Git branches can model some of this:
-
main= currently effective law - Feature branches for pending reforms
- Tags for specific reform milestones (
ley-organica-3-2018,reforma-2024)
But suspended articles? Retroactive amendments? Those don't map cleanly to any Git concept. You'll need metadata — frontmatter in your markdown files, a separate JSON index, something. Git tracks what changed; you'll need to layer on why and when it takes effect.
Prevention Tips (For Your Own Projects)
If you're thinking about tracking any kind of regulatory or legal text in Git:
-
Start with the sentence-per-line convention from day one. Reformatting later means a massive commit that ruins your
git blamehistory. - Use UTF-8 everywhere. Legal text in non-English languages will bite you with encoding issues. Set it explicitly in your scripts.

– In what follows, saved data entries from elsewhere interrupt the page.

(** The longest prefix of digits, read left to right; [None] when the
    prefix is empty. *)
Fixpoint digits (radix : Z) (acc : option Z) (s : string) : option Z :=
  match s with
  | EmptyString => acc
  | String c r =>
      match digitValue radix c with
      | Some d => digits radix (Some (default 0 acc * radix + d)) r
      | None => acc
      end
  end.

(** [parseInt(s)] with no radix argument.  [None] is NaN.  The result is
    the mathematical integer that was read: the callers only compare it
    with 0, 1 and 2 by [===], and rounding to a double neither creates nor
    destroys such an equality; [-0 === 0] holds, so -0 is written 0. *)
Definition parseInt (s : string) : option Z :=
  let s1 := trimStart s in
  let '(neg, s2) :=
    match s1 with
    | String "-" r => (true, r)
    | String "+" r => (false, r)
    | _ => (false, s1)
    end in
  let '(radix, s3) :=
    match s2 with
    | String "0" (String "x" r) => (16, r)
    | String "0" (String "X" r) => (16, r)
    | _ => (10, s2)
    end in
  match digits radix None s3 with
  | Some v => Some (if neg : bool then - v else v)
  | None => None
  end.

(** Template-literal rendering of a non-negative integer. *)
Definition showNat (n : nat) : string :=
  NilZero.string_of_uint (Nat.to_uint n).

(** *** Reading a text as a number *)

(** The digits of the given radix at the head of [s], and the rest. *)
Fixpoint spanDigits (radix : Z) (s : string) : string * string :=
  match s with
  | EmptyString => (EmptyString, EmptyString)
  | String c r =>
      match digitValue radix c with
      | Some _ => let '(d, t) := spanDigits radix r in (String c d, t)
      | None => (EmptyString, s)
      end
  end.

(** The value of a text of digits; 0 for the empty text. *)
Definition digitsValue (radix : Z) (d : string) : Z := default 0 (digits radix None d).

(** [ExponentPart], when [s] is one or is empty: the exponent. *)
Definition exponentPart (s : string) : option Z :=
  match s with
  | EmptyString => Some 0
  | String c r =>
      if Ascii.eqb c "e" || Ascii.eqb c "E" then
        let '(neg, r') :=
          match r with
          | String "-" t => (true, t)
          | String "+" t => (false, t)
          | _ => (false, r)
          end in
        match spanDigits 10 r' with
        | (String _ _ as d, EmptyString) =>
            Some (if neg : bool then - digitsValue 10 d else digitsValue 10 d)
        | _ => None
        end
      else None
  end.

(** Whether the double nearest to [m * 10^k], for a natural [m], is
    greater than 0: [m * 10^k] is above 2^-1075, half of the least positive
    double (a tie rounds to the even neighbour, which is 0). *)
Definition roundsAboveZero (m k : Z) : bool :=
  (0 <? m) && ((0 <=? k) || (10 ^ (- k) <? m * 2 ^ 1075)).

(** [StrUnsignedDecimalLiteral] other than [Infinity]: whether [s] is one
    and, if so, whether its value is greater than 0 as a double. *)
Definition unsignedDecimalPositive (s : string) : option bool :=
  let '(ip, r1) := spanDigits 10 s in
  let '(dot, fp, r2) :=
    match r1 with
    | String "." r => let '(fp, r2) := spanDigits 10 r in (true, fp, r2)
    | _ => (false, EmptyString, r1)
    end in
  if nonEmpty ip || (dot && nonEmpty fp) then
    match exponentPart r2 with
    | Some e =>
        Some (roundsAboveZero (digitsValue 10 (ip +:+ fp)) (e - Z.of_nat (String.length fp)))
    | None => None
    end
  else None.

(** A literal with the prefix of a radix other than ten: whether the rest
    is a non-empty text of digits of that radix with a value other than 0. *)
Definition nonDecimalPositive (radix : Z) (r : string) : bool :=
  match spanDigits radix r with
  | (String _ _ as d, EmptyString) => 0 <? digitsValue radix d
  | _ => false
  end.

(** [Number(s) > 0]: the text is read as a [StringNumericLiteral] between
    optional white space; a text that is none reads as NaN, the empty text
    as 0. *)
Definition positive (s : string) : bool :=
  match trim s with
  | EmptyString => false
  | String "-" _ => false
  | String "+" r =>
      String.eqb r "Infinity" || default false (unsignedDecimalPositive r)
  | String "0" (String c r) as t =>
      if Ascii.eqb c "x" || Ascii.eqb c "X" then nonDecimalPositive 16 r
      else if Ascii.eqb c "o" || Ascii.eqb c "O" then nonDecimalPositive 8 r
      else if Ascii.eqb c "b" || Ascii.eqb c "B" then nonDecimalPositive 2 r
      else default false (unsignedDecimalPositive t)
  | t => String.eqb t "Infinity" || default false (unsignedDecimalPositive t)
  end.

End JS.

(** ** JSON values *)

Module Json.

(** A value that [response.json()] returns.  A number is kept as the text
    that [String(n)] gives for it, which names the double. *)
Local Unset Elimination Schemes.

Inductive value : Type :=
| JNull
| JBool (b : bool)
| JNumber (shown : string)
| JString (s : string)
| JArray (elements : list value)
| JObject (members : list (string * value)).

Local Set Elimination Schemes.

(** Truthiness. *)
Definition truthy (v : value) : bool :=
  match v with
  | JNull => false
  | JBool b => b
  | JNumber shown => negb (String.eqb shown "0")
  | JString s => JS.nonEmpty s
  | JArray _ => true
  | JObject _ => true
  end.

(** [String(v)]; an array joins its elements with commas, [null]
    elements as the empty text. *)
Fixpoint toString (v : value) : string :=
  match v with
  | JNull => "null"
  | JBool b => if b then "true" else "false"
  | JNumber shown => shown
  | JString s => s
  | JArray elements =>
      JS.join (List.map (fun x => match x with JNull => "" | _ => toString x end) elements) ","
  | JObject _ => "[object Object]"
  end.

(** The own property [key] of a parsed object; of two members with the
    same name the later one is kept. *)
Fixpoint getOwn (key : string) (members : list (string * value)) : option value :=
  match members with
  | [] => None
  | (k, v) :: rest =>
      match getOwn key rest with
      | Some v' => Some v'
      | None => if String.eqb k key then Some v else None
      end
  end.

(** [v > 0] *)
Definition greaterThanZero (v : value) : bool :=
  match v with
  | JNull => false
  | JBool b => b
  | JNumber shown => JS.positive shown
  | JString s => JS.positive s
  | JArray _ => JS.positive (toString v)
  | JObject _ => false
  end.

(** [data.length > 0] *)
Definition lengthPositive (data : value) : bool :=
  match data with
  | JString s => JS.nonEmpty s
  | JArray elements => match elements with [] => false | _ :: _ => true end
  | JObject members =>
      match getOwn "length" members with
      | Some v => greaterThanZero v
      | None => false
      end
  | _ => false
  end.

(** [data[0]]; [None] is [undefined]. *)
Definition first (data : value) : option value :=
  match data with
  | JString (String c _) => Some (JString (String c EmptyString))
  | JArray (x :: _) => Some x
  | JObject members => getOwn "0" members
  | _ => None
  end.

(** [x[key]] for a value other than [null] and a key that no prototype
    and no string or array defines, such as [lat] and [lon]. *)
Definition member (key : string) (x : value) : option value :=
  match x with
  | JObject members => getOwn key members
  | _ => None
  end.

(** [String(u)] for a value or [undefined]. *)
Definition shown (u : option value) : string :=
  match u with
  | Some v => toString v
  | None => "undefined"
  end.

End Json.

(** ** The GEDCOM and CSV parsers (client library) *)

Module Gedcom.

(** A call either returns or throws; the only exception the embedded
    code can raise is a [TypeError] on a property read of [undefined]. *)
Inductive result (A : Type) : Type :=
| Ok (a : A)
| TypeError.
Arguments Ok {A} a.
Arguments TypeError {A}.

Definition bind {A B : Type} (r : result A) (k : A -> result B) : result B :=
  match r with
  | Ok a => k a
  | TypeError => TypeError
  end.

Record GedcomEvent : Type := mkEvent {
  ev_type : string;
  ev_date : option string;
  ev_place : option string;
  ev_description : option string
}.
(** * sfs.time.source: time-domain point source and mirror-image sources

    A shallow embedding of [sfs/time/source.py].  Numbers are IEEE-754
    binary64 values (numpy's float64), modelled by Rocq's primitive floats,
    so that division by zero, infinities and NaN behave as they do in the
    program.  Arrays are numpy arrays: a shape and one element per index,
    combined by numpy's broadcasting rule.  Python exceptions are results
    of an error monad. *)

From Stdlib Require Import Floats ZArith List Bool Lia.
From Stdlib Require String Uint63.
Import ListNotations String.StringSyntax.
Open Scope string_scope.

(** ** Exceptions and results *)

(** The exceptions that the module's calls into numpy raise.  The message
    is the leading text of numpy's; the operand shapes that numpy appends
    to a broadcasting error are left out. *)
Inductive exn : Type :=
| ValueError (msg : String.string).

Inductive result (A : Type) : Type :=
| Ok (a : A)
| Raise (e : exn).

Arguments Ok {A} a.
Arguments Raise {A} e.

Definition bind {A B : Type} (m : result A) (k : A -> result B) : result B :=
  match m with
  | Ok a => k a
  | Raise e => Raise e
  end.

Notation "x <- m ;; k" := (bind m (fun x => k))
  (at level 61, m at next level, right associativity).
(** * tomodachi-testcontainers: container lifecycle manager, image builder
      and probe engine

    A shallow embedding of [src/tomodachi_testcontainers/containers/common.py]
    (classes [DockerContainer] and [EphemeralDockerImage]) together with the
    probe primitives of [tomodachi_testcontainers.pytest.async_probes].

    Python values are embedded as follows.
    - [str] and [bytes] are both [string]: a [str] is held as its UTF-8
      encoding, so [bytes.decode()] is a validity check.
    - [None]-able values are [option]s, with Python truthiness written out.
    - A [dict] used as a map is a [gmap].
    - A method is a function in the monad [M]: it takes the state (the
      object [self] and the ambient world) and returns an outcome (a value
      or a raised exception) with the state it leaves behind.  The state
      survives a raise, as the side effects of a Python call do. *)

From Stdlib Require Import ZArith String Ascii List Bool Lia.
From stdpp Require Import base option gmap strings list.

Local Open Scope string_scope.
Local Open Scope list_scope.

(* ===================================================================== *)
(** * Python: exceptions, outcomes, truthiness, string helpers            *)
(* ===================================================================== *)

Module Py.

(** The exception classes the modelled code and its collaborators raise.
    [KeyboardInterrupt] and [SystemExit] derive from [BaseException]
    only; all the others derive from [Exception]. *)
Inductive exc_class : Set :=
| AttributeError | KeyError | IndexError | TypeError | ValueError | RuntimeError
| AssertionError | UnicodeDecodeError | FileNotFoundError
| CalledProcessError
| APIError | NotFound | ImageNotFound | BuildError
| KeyboardInterrupt | SystemExit.

Record exn : Set := Exn { exc_type : exc_class; exc_msg : string }.

Definition is_Exception (e : exn) : bool :=
  match exc_type e with
  | KeyboardInterrupt | SystemExit => false
  | _ => true
  end.

Inductive outcome (A : Type) : Type :=
| Ok (a : A)
| Raise (e : exn).
Arguments Ok {A} a.
Arguments Raise {A} e.

Definition is_ok {A} (r : outcome A) : bool :=
  match r with Ok _ => true | Raise _ => false end.

(** [bool(s)] for a [str]: the empty string is falsy. *)
Definition truthy_str (s : string) : bool :=
  match s with EmptyString => false | String _ _ => true end.

(** [bool(x)] for an [Optional[str]]: [None] and [""] are falsy. *)
Definition truthy (x : option string) : bool :=
  match x with
  | None => false
  | Some s => truthy_str s
  end.

(** [a or b] on [Optional[str]] operands. *)
Definition or_ (a b : option string) : option string :=
  if truthy a then a else b.

(** [s.split(sep)] for a one-character separator: never the empty list. *)
Fixpoint split (sep : ascii) (s : string) : list string :=
  match s with
  | EmptyString => [EmptyString]
  | String c s' =>
      if Ascii.eqb c sep then EmptyString :: split sep s'
      else match split sep s' with
           | hd :: tl => String c hd :: tl
           | [] => [String c EmptyString]
           end
  end.

Definition byte_val (c : ascii) : N := N_of_ascii c.

Definition in_range (lo hi : N) (c : ascii) : bool :=
  (lo <=? byte_val c)%N && (byte_val c <=? hi)%N.

Definition cont (c : ascii) : bool := in_range 128 191 c.

(** Well-formed UTF-8 (no overlong forms, no surrogates, at most
    U+10FFFF), the condition under which [bytes.decode()] succeeds. *)
Fixpoint utf8_valid (s : string) : bool :=
  match s with
  | EmptyString => true
  | String b0 r0 =>
      if in_range 0 127 b0 then utf8_valid r0
      else if in_range 194 223 b0 then
        match r0 with
        | String b1 r1 => cont b1 && utf8_valid r1
        | _ => false
        end
      else if in_range 224 239 b0 then
        match r0 with
        | String b1 (String b2 r2) =>
            (if (byte_val b0 =? 224)%N then in_range 160 191 b1
             else if (byte_val b0 =? 237)%N then in_range 128 159 b1
             else cont b1)
            && cont b2 && utf8_valid r2
        | _ => false
        end
      else if in_range 240 244 b0 then
        match r0 with
        | String b1 (String b2 (String b3 r3)) =>
            (if (byte_val b0 =? 240)%N then in_range 144 191 b1
             else if (byte_val b0 =? 244)%N then in_range 128 143 b1
             else cont b1)
            && cont b2 && cont b3 && utf8_valid r3
        | _ => false
        end
      else false
  end.

(** [b.decode()] / [b.decode("utf-8")]. *)
Definition decode (b : string) : outcome string :=
  if utf8_valid b then Ok b
  else Raise (Exn UnicodeDecodeError "'utf-8' codec can't decode bytes").

Definition bytes_of (l : list N) : string :=
  string_of_list_ascii (map ascii_of_N l).

(** The characters [str.strip()] removes, in UTF-8: U+0009..U+000D,
    U+001C..U+0020, U+0085, U+00A0, U+1680, U+2000..U+200A, U+2028,
    U+2029, U+202F, U+205F, U+3000. *)
Definition whitespace : list string :=
  map bytes_of
    ([[9]; [10]; [11]; [12]; [13]; [28]; [29]; [30]; [31]; [32];
      [194; 133]; [194; 160]; [225; 154; 128]]
     ++ map (fun k => [226; 128; k])
          [128; 129; 130; 131; 132; 133; 134; 135; 136; 137; 138;
           168; 169; 175]
     ++ [[226; 129; 159]; [227; 128; 128]])%N.

Fixpoint drop_prefix (p s : string) : option string :=
  match p, s with
  | EmptyString, _ => Some s
  | String a p', String b s' =>
      if Ascii.eqb a b then drop_prefix p' s' else None
  | String _ _, EmptyString => None
  end.

Fixpoint first_some {A B} (f : A -> option B) (l : list A) : option B :=
  match l with
  | [] => None
  | x :: l' => match f x with Some y => Some y | None => first_some f l' end
  end.

Fixpoint lstrip_with (ws : list string) (fuel : nat) (s : string) : string :=
  match fuel with
  | O => s
  | S fuel' =>
      match first_some (fun w => drop_prefix w s) ws with
      | Some s' => lstrip_with ws fuel' s'
      | None => s
      end
  end.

- Commit messages are your changelog. Write them like a legislative summary: what changed, which reform introduced it, the official reference number.
-
Don't forget
.gitattributes. Set*.md diff=wordand*.txt diff=wordso prose diffs are readable by default. - Automate or don't bother. Manual transcription doesn't scale and introduces errors. If you can't scrape the official source reliably, the repo will drift from reality.
Why This Matters Beyond Law
The legalize-es project is a great example of using developer tools outside their original domain. The same patterns work for tracking changes to terms of service, compliance documentation, medical guidelines, building codes — any corpus of text that evolves through formal amendments.
Git gives you a free, battle-tested audit trail with built-in tools for diffing, blaming, and searching history. The hard part isn't Git — it's shaping the content so Git's tools actually help instead of producing noise.
If you want to explore this further, look into GitLaw as a conceptual framework, and check out how Germany's BundesGit project tackled similar challenges with federal law. The problems are universal — and so are the solutions.